Dealing with missing data

We will contact authors of the selected studies for unclear methodology, missing or unclear information and missing data. For the analysis we will include only the available data. We will follow the methods suggested by Section 7.7.3 of the Cochrane Handbook for Systematic Reviews of Interventions (Higgins 2011).

Assessment of heterogeneity

Clinical heterogeneity will be assessed to examine the type of participants, interventions and outcomes of each study.

We will assess heterogeneity by inspection of the point estimates and confidence intervals on the forest plots. The lack of overlap of confidence intervals may indicate heterogeneity.

Statistically heterogeneity will be assessed using Cochran's test for heterogeneity and the I2 statistic. For the interpretation of statistical heterogeneity we will use the methods outlined in the Cochrane Handbook for Systematic Reviews of Interventions (Higgins 2011).
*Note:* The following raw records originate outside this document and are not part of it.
(** * Maya intake parser: flattening, naming and duplicate detection

    A shallow embedding of [jsonParser.js] and of the orchestration part of
    [main.js] (with the parts of [sheetBuilder.js] and [lockManager.js]
    that the orchestrator calls), followed by the properties of the
    flattening engine, the naming resolver and the identity guard.

    The program is JavaScript running on values produced by [JSON.parse],
    so the embedding works on a model of those values:

    - a number is an integer [Z] (the JSON numbers with an integral value
      in the safe range, whose decimal rendering is what a template
      literal prints; [-0] and [0] are the same falsy number);
    - a string is a [string]; one character stands for one code unit;
    - an array and an object carry the reference ([ref]) that gives them
      their identity, since a [Set] compares them by reference;
    - an object is the list of its own properties in the order
      [Object.entries] enumerates them.

    Code that can throw lives in the [Completion] monad. *)

From Stdlib Require Import ZArith Lia.
From stdpp Require Import base strings list pretty.

(** ** Values *)

Unset Elimination Schemes.
Inductive JValue : Type :=
| JUndefined
| JNull
| JBool (b : bool)
| JNum (n : Z)
| JStr (s : string)
| JArr (ref : nat) (items : list JValue)
| JObj (ref : nat) (props : list (string * JValue)).
Set Elimination Schemes.

(** Induction that reaches the elements of arrays and the values of
    properties. *)
Definition JValue_nested_ind (P : JValue → Prop)
    (Hundef : P JUndefined) (Hnull : P JNull)
    (Hbool : ∀ b, P (JBool b)) (Hnum : ∀ n, P (JNum n))
    (Hstr : ∀ s, P (JStr s))
    (Harr : ∀ r items, Forall P items → P (JArr r items))
    (Hobj : ∀ r props, Forall (λ kv, P kv.2) props → P (JObj r props)) :
    ∀ v, P v :=
  fix go (v : JValue) : P v :=
    match v with
    | JUndefined => Hundef
    | JNull => Hnull
    | JBool b => Hbool b
    | JNum n => Hnum n
    | JStr s => Hstr s
    | JArr r items =>
        Harr r items
          ((fix all (l : list JValue) : Forall P l :=
              match l with
              | [] => Forall_nil_2 P
              | x :: l' => Forall_cons_2 P x l' (go x) (all l')
              end) items)
    | JObj r props =>
        Hobj r props
          ((fix all (l : list (string * JValue)) : Forall (λ kv, P kv.2) l :=
              match l with
              | [] => Forall_nil_2 _
              | kv :: l' => Forall_cons_2 (λ kv, P kv.2) kv l' (go kv.2) (all l')
              end) props)
    end.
We will follow the guide to the interpretation of the I2 statistic given in the Cochrane Handbook for Systematic Reviews of Interventions (Higgins 2011):

  • 0% to 40% might not be important;

  • 30% to 60% may represent moderate heterogeneity;

  • 50% to 90% may represent substantial heterogeneity;

  • 75% to 100% considerable heterogeneity.

For the Cochran's test for heterogeneity we will consider heterogeneity for P values < 0.1.
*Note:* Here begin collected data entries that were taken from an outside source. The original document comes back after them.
(** [existing.get("bsl") and existing["bsl"].get("methods", 0) > 0]: when
    it holds, the previous [bsl] block; [.get] on something that is not an
    object raises [AttributeError], comparing a non-number with 0 raises
    [TypeError]. *)
Definition previous_bsl (existing : json) : py_error + option json :=
  match existing with
  | JObj fields =>
      match obj_get (u "bsl") fields with
      | None => inr None
      | Some bsl =>
          if truthy bsl then
            match bsl with
            | JObj bsl_fields =>
                match default (JInt 0) (obj_get (u "methods") bsl_fields) with
                | JInt n => inr (if (0 <? n)%Z then Some bsl else None)
                | JBool b => inr (if b then Some bsl else None)
                | _ => inl TypeError
                end
            | _ => inl AttributeError
            end
          else inr None
      end
  | _ => inl AttributeError
  end.

(** [self._local_cache.get_stats()] as the dict it is *)
Definition stats_dict (s : CacheStats) : json :=
  JObj [ (u "methods", JInt (Z.of_nat (stat_methods s)));
         (u "exported_methods", JInt (Z.of_nat (stat_exported_methods s)));
         (u "module_vars", JInt (Z.of_nat (stat_module_vars s)));
         (u "calls", JInt (Z.of_nat (stat_calls s)));
         (u "unique_calls", JInt (Z.of_nat (stat_unique_calls s)));
         (u "modules", JInt (Z.of_nat (stat_modules s))) ].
Assessment of reporting biases

If there are more than 10 studies included in the meta‐analysis, we will test for reporting bias by testing for asymmetry in a funnel plot. If reporting biases are identified, we will carry out analysis as outlined by Egger 1997 for continuous outcomes and Rucker 2008 for dichotomous outcomes.

Data synthesis

Meta‐analysis will be conducted using RevMan 5 software for studies with similar comparisons and reporting the same outcome measures. We will combine ORs for dichotomous data (caries arrest) and mean differences (caries prevention) for continuous data using random‐effects models.

Outcomes from studies with different scales will be converted to standardized mean differences for continuous outcomes and overall effects will be re‐scaled to a common outcome type.

We will perform meta‐analysis if appropriate in order to obtain a pooled relative risk (OR) for dichotomous outcomes, mean differences and standardized mean differences (SMD) for continuous outcomes to assess the effect of topical silver diamine fluoride in control of dental caries.

Subgroup analysis and investigation of heterogeneity

As described above, subgroup analysis will be considered for any outcome with an estimated I2 of 40% to 60%, considered as possible moderate heterogeneity according to the Cochrane Handbook for Systematic Reviews of Interventions, Section 9.5.2 (Higgins 2011). However, prior to any subgroup analyses we will consider both magnitude and direction of effects and strength of the evidence for heterogeneity, via confidence intervals for the I2 statistic.

Subgroup analysis will be performed for study design and by predominant age group in the study.

Sensitivity analysis

Provided there are sufficient included trials we will conduct sensitivity analysis to evaluate the impact of the following factors:

  • studies of high and unclear risk of bias;

  • for split‐mouth designs, sensitivity analyses will be conducted to assess the impact of variation in imputed correlations for the calculation of standard deviations of differences and odds ratios.

Presentation of main results

The primary and secondary outcomes will be included in 'Summary of findings' tables using GRADEpro software (GRADEpro GDT 2014). We will assess the quality of the body of evidence with reference to the overall risk of bias of the included studies, inconsistency and directness of the evidence, the precision of the estimates, and the publications bias.

We will categorize the quality of the body of evidence for each outcome as high, moderate, low and very low.